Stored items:

Definition with_topic_pub (n : t) m : t :=
  mk (fullname n) (node_name_idx n) (participant n) m (topic_sub n) (service_srv n)
     (service_cli n) (action_srv n) (action_cli n) (undiscovered_reader n) (undiscovered_writer n).
Definition with_topic_sub (n : t) m : t :=
  mk (fullname n) (node_name_idx n) (participant n) (topic_pub n) m (service_srv n)
     (service_cli n) (action_srv n) (action_cli n) (undiscovered_reader n) (undiscovered_writer n).
Definition with_service_srv (n : t) m : t :=
  mk (fullname n) (node_name_idx n) (participant n) (topic_pub n) (topic_sub n) m
     (service_cli n) (action_srv n) (action_cli n) (undiscovered_reader n) (undiscovered_writer n).
Definition with_service_cli (n : t) m : t :=
  mk (fullname n) (node_name_idx n) (participant n) (topic_pub n) (topic_sub n) (service_srv n)
     m (action_srv n) (action_cli n) (undiscovered_reader n) (undiscovered_writer n).
Definition with_action_srv (n : t) m : t :=
  mk (fullname n) (node_name_idx n) (participant n) (topic_pub n) (topic_sub n) (service_srv n)
     (service_cli n) m (action_cli n) (undiscovered_reader n) (undiscovered_writer n).
Definition with_action_cli (n : t) m : t :=
  mk (fullname n) (node_name_idx n) (participant n) (topic_pub n) (topic_sub n) (service_srv n)
     (service_cli n) (action_srv n) m (undiscovered_reader n) (undiscovered_writer n).
Definition with_undiscovered (n : t) (rs ws : list Gid) : t :=
  mk (fullname n) (node_name_idx n) (participant n) (topic_pub n) (topic_sub n) (service_srv n)
     (service_cli n) (action_srv n) (action_cli n) rs ws.
End NodeInfo.

(** Getters and setters of the Gid slots and of the type field. *)
Definition tp_with_typ (v : TopicPub.t) s := TopicPub.mk (TopicPub.name v) s (TopicPub.writer v).
Definition tp_with_writer (v : TopicPub.t) g := TopicPub.mk (TopicPub.name v) (TopicPub.typ v) g.
Definition ts_with_typ (v : TopicSub.t) s := TopicSub.mk (TopicSub.name v) s (TopicSub.reader v).
Definition ts_with_reader (v : TopicSub.t) g := TopicSub.mk (TopicSub.name v) (TopicSub.typ v) g.

Definition ss_with_typ (v : ServiceSrv.t) s := ServiceSrv.mk (ServiceSrv.name v) s (ServiceSrv.entities v).
Definition ss_with_entities (v : ServiceSrv.t) e := ServiceSrv.mk (ServiceSrv.name v) (ServiceSrv.typ v) e.
Definition sse_with_req_reader (e : ServiceSrvEntities.t) g :=
  ServiceSrvEntities.mk g (ServiceSrvEntities.rep_writer e).
Definition sse_with_rep_writer (e : ServiceSrvEntities.t) g :=
  ServiceSrvEntities.mk (ServiceSrvEntities.req_reader e) g.
Definition ss_req_reader (v : ServiceSrv.t) := ServiceSrvEntities.req_reader (ServiceSrv.entities v).
Definition ss_rep_writer (v : ServiceSrv.t) := ServiceSrvEntities.rep_writer (ServiceSrv.entities v).
Definition ss_with_req_reader v g := ss_with_entities v (sse_with_req_reader (ServiceSrv.entities v) g).
Definition ss_with_rep_writer v g := ss_with_entities v (sse_with_rep_writer (ServiceSrv.entities v) g).

Definition sc_with_typ (v : ServiceCli.t) s := ServiceCli.mk (ServiceCli.name v) s (ServiceCli.entities v).
Definition sc_with_entities (v : ServiceCli.t) e := ServiceCli.mk (ServiceCli.name v) (ServiceCli.typ v) e.
Definition sce_with_req_writer (e : ServiceCliEntities.t) g :=
  ServiceCliEntities.mk g (ServiceCliEntities.rep_reader e).
Definition sce_with_rep_reader (e : ServiceCliEntities.t) g :=
  ServiceCliEntities.mk (ServiceCliEntities.req_writer e) g.
Definition sc_req_writer (v : ServiceCli.t) := ServiceCliEntities.req_writer (ServiceCli.entities v).
Definition sc_rep_reader (v : ServiceCli.t) := ServiceCliEntities.rep_reader (ServiceCli.entities v).
Definition sc_with_req_writer v g := sc_with_entities v (sce_with_req_writer (ServiceCli.entities v) g).
Definition sc_with_rep_reader v g := sc_with_entities v (sce_with_rep_reader (ServiceCli.entities v) g).

Module ASE := ActionSrvEntities.
Definition as_with_typ (v : ActionSrv.t) s := ActionSrv.mk (ActionSrv.name v) s (ActionSrv.entities v).
Definition as_map (v : ActionSrv.t) (f : ASE.t -> ASE.t) :=
  ActionSrv.mk (ActionSrv.name v) (ActionSrv.typ v) (f (ActionSrv.entities v)).
Definition ase_send (f : ServiceSrvEntities.t -> ServiceSrvEntities.t) (e : ASE.t) :=
  ASE.mk (f (ASE.send_goal e)) (ASE.cancel_goal e) (ASE.get_result e) (ASE.status_writer e) (ASE.feedback_writer e).
Definition ase_cancel (f : ServiceSrvEntities.t -> ServiceSrvEntities.t) (e : ASE.t) :=
  ASE.mk (ASE.send_goal e) (f (ASE.cancel_goal e)) (ASE.get_result e) (ASE.status_writer e) (ASE.feedback_writer e).
Definition ase_result (f : ServiceSrvEntities.t -> ServiceSrvEntities.t) (e : ASE.t) :=
  ASE.mk (ASE.send_goal e) (ASE.cancel_goal e) (f (ASE.get_result e)) (ASE.status_writer e) (ASE.feedback_writer e).
Definition ase_status g (e : ASE.t) :=
  ASE.mk (ASE.send_goal e) (ASE.cancel_goal e) (ASE.get_result e) g (ASE.feedback_writer e).
Definition ase_feedback g (e : ASE.t) :=
  ASE.mk (ASE.send_goal e) (ASE.cancel_goal e) (ASE.get_result e) (ASE.status_writer e) g.

Module ACE := ActionCliEntities.
Definition ac_with_typ (v : ActionCli.t) s := ActionCli.mk (ActionCli.name v) s (ActionCli.entities v).
Definition ac_map (v : ActionCli.t) (f : ACE.t -> ACE.t) :=
  ActionCli.mk (ActionCli.name v) (ActionCli.typ v) (f (ActionCli.entities v)).
Definition ace_send (f : ServiceCliEntities.t -> ServiceCliEntities.t) (e : ACE.t) :=
  ACE.mk (f (ACE.send_goal e)) (ACE.cancel_goal e) (ACE.get_result e) (ACE.status_reader e) (ACE.feedback_reader e).
Definition ace_cancel (f : ServiceCliEntities.t -> ServiceCliEntities.t) (e : ACE.t) :=
  ACE.mk (ACE.send_goal e) (f (ACE.cancel_goal e)) (ACE.get_result e) (ACE.status_reader e) (ACE.feedback_reader e).
Definition ace_result (f : ServiceCliEntities.t -> ServiceCliEntities.t) (e : ACE.t) :=
  ACE.mk (ACE.send_goal e) (ACE.cancel_goal e) (f (ACE.get_result e)) (ACE.status_reader e) (ACE.feedback_reader e).
Definition ace_status g (e : ACE.t) :=
  ACE.mk (ACE.send_goal e) (ACE.cancel_goal e) (ACE.get_result e) g (ACE.feedback_reader e).
Definition ace_feedback g (e : ACE.t) :=
  ACE.mk (ACE.send_goal e) (ACE.cancel_goal e) (ACE.get_result e) (ACE.status_reader e) g.

(* ------------------------------------------------------------------ *)
(** ** The [NodeInfo::update_*] methods

    Each returns the updated node and the [Option<ROS2DiscoveryEvent>] of
    the source. *)

Section NodeUpdates.
Variable n : NodeInfo.t.
Let fullname := NodeInfo.fullname n.

Definition update_topic_pub (name typ : string) (writer : Gid) :=
  let '(m, r) := update_topic_slot TopicPub.typ tp_with_typ TopicPub.writer tp_with_writer
                   TopicPub.create (NodeInfo.topic_pub n) name typ writer in
  (NodeInfo.with_topic_pub n m, DiscoveredTopicPub fullname <$> r).

Definition update_topic_sub (name typ : string) (reader : Gid) :=
  let '(m, r) := update_topic_slot TopicSub.typ ts_with_typ TopicSub.reader ts_with_reader
                   TopicSub.create (NodeInfo.topic_sub n) name typ reader in
  (NodeInfo.with_topic_sub n m, DiscoveredTopicSub fullname <$> r).

Definition update_service_srv_req_reader (name typ : string) (reader : Gid) :=
  let '(m, r) := update_typed_slot ServiceSrv.typ ss_with_typ ServiceSrv.is_complete
                   ss_req_reader ss_with_req_reader ServiceSrv.create
                   (NodeInfo.service_srv n) name typ reader in
  (NodeInfo.with_service_srv n m, DiscoveredServiceSrv fullname <$> r).

Definition update_service_srv_rep_writer (name typ : string) (writer : Gid) :=
  let '(m, r) := update_typed_slot ServiceSrv.typ ss_with_typ ServiceSrv.is_complete
                   ss_rep_writer ss_with_rep_writer ServiceSrv.create
                   (NodeInfo.service_srv n) name typ writer in
  (NodeInfo.with_service_srv n m, DiscoveredServiceSrv fullname <$> r).

Definition update_service_cli_rep_reader (name typ : string) (reader : Gid) :=
  let '(m, r) := update_typed_slot ServiceCli.typ sc_with_typ ServiceCli.is_complete
                   sc_rep_reader sc_with_rep_reader ServiceCli.create
                   (NodeInfo.service_cli n) name typ reader in
  (NodeInfo.with_service_cli n m, DiscoveredServiceCli fullname <$> r).

Definition update_service_cli_req_writer (name typ : string) (writer : Gid) :=
  let '(m, r) := update_typed_slot ServiceCli.typ sc_with_typ ServiceCli.is_complete
                   sc_req_writer sc_with_req_writer ServiceCli.create
                   (NodeInfo.service_cli n) name typ writer in
  (NodeInfo.with_service_cli n m, DiscoveredServiceCli fullname <$> r).

(** Action servers: the typed slots and the untyped ones (cancel_goal,
    status). *)
Definition action_srv_typed (get : ActionSrv.t -> Gid) (set : ActionSrv.t -> Gid -> ActionSrv.t)
    (name typ : string) (g : Gid) :=
  let '(m, r) := update_typed_slot ActionSrv.typ as_with_typ ActionSrv.is_complete get set
                   ActionSrv.create (NodeInfo.action_srv n) name typ g in
  (NodeInfo.with_action_srv n m, DiscoveredActionSrv fullname <$> r).
Definition action_srv_untyped (get : ActionSrv.t -> Gid) (set : ActionSrv.t -> Gid -> ActionSrv.t)
    (name : string) (g : Gid) :=
  let '(m, r) := update_untyped_slot ActionSrv.is_complete get set
                   ActionSrv.create (NodeInfo.action_srv n) name g in
  (NodeInfo.with_action_srv n m, DiscoveredActionSrv fullname <$> r).

Definition update_action_srv_send_req_reader :=
  action_srv_typed (fun v => ServiceSrvEntities.req_reader (ASE.send_goal (ActionSrv.entities v)))
    (fun v g => as_map v (ase_send (fun s => sse_with_req_reader s g))).
Definition update_action_srv_send_rep_writer :=
  action_srv_typed (fun v => ServiceSrvEntities.rep_writer (ASE.send_goal (ActionSrv.entities v)))
    (fun v g => as_map v (ase_send (fun s => sse_with_rep_writer s g))).
Definition update_action_srv_cancel_req_reader :=
  action_srv_untyped (fun v => ServiceSrvEntities.req_reader (ASE.cancel_goal (ActionSrv.entities v)))
    (fun v g => as_map v (ase_cancel (fun s => sse_with_req_reader s g))).
Definition update_action_srv_cancel_rep_writer :=
  action_srv_untyped (fun v => ServiceSrvEntities.rep_writer (ASE.cancel_goal (ActionSrv.entities v)))
    (fun v g => as_map v (ase_cancel (fun s => sse_with_rep_writer s g))).
Definition update_action_srv_result_req_reader :=
  action_srv_typed (fun v => ServiceSrvEntities.req_reader (ASE.get_result (ActionSrv.entities v)))
    (fun v g => as_map v (ase_result (fun s => sse_with_req_reader s g))).
Definition update_action_srv_result_rep_writer :=
  action_srv_typed (fun v => ServiceSrvEntities.rep_writer (ASE.get_result (ActionSrv.entities v)))
    (fun v g => as_map v (ase_result (fun s => sse_with_rep_writer s g))).
Definition update_action_srv_status_writer :=
  action_srv_untyped (fun v => ASE.status_writer (ActionSrv.entities v))
    (fun v g => as_map v (ase_status g)).
Definition update_action_srv_feedback_writer :=
  action_srv_typed (fun v => ASE.feedback_writer (ActionSrv.entities v))
    (fun v g => as_map v (ase_feedback g)).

- _The problem_
Please, from the entries above, set down exactly the lines from the one containing "Definition sc_with_rep_reader v" through the one containing "Definition ase_status g", and only those.

- _Solved problem_
Definition sc_with_rep_reader v g := sc_with_entities v (sce_with_rep_reader (ServiceCli.entities v) g).

Module ASE := ActionSrvEntities.
Definition as_with_typ (v : ActionSrv.t) s := ActionSrv.mk (ActionSrv.name v) s (ActionSrv.entities v).
Definition as_map (v : ActionSrv.t) (f : ASE.t -> ASE.t) :=
  ActionSrv.mk (ActionSrv.name v) (ActionSrv.typ v) (f (ActionSrv.entities v)).
Definition ase_send (f : ServiceSrvEntities.t -> ServiceSrvEntities.t) (e : ASE.t) :=
  ASE.mk (f (ASE.send_goal e)) (ASE.cancel_goal e) (ASE.get_result e) (ASE.status_writer e) (ASE.feedback_writer e).
Definition ase_cancel (f : ServiceSrvEntities.t -> ServiceSrvEntities.t) (e : ASE.t) :=
  ASE.mk (ASE.send_goal e) (f (ASE.cancel_goal e)) (ASE.get_result e) (ASE.status_writer e) (ASE.feedback_writer e).
Definition ase_result (f : ServiceSrvEntities.t -> ServiceSrvEntities.t) (e : ASE.t) :=
  ASE.mk (ASE.send_goal e) (ASE.cancel_goal e) (f (ASE.get_result e)) (ASE.status_writer e) (ASE.feedback_writer e).
Definition ase_status g (e : ASE.t) :=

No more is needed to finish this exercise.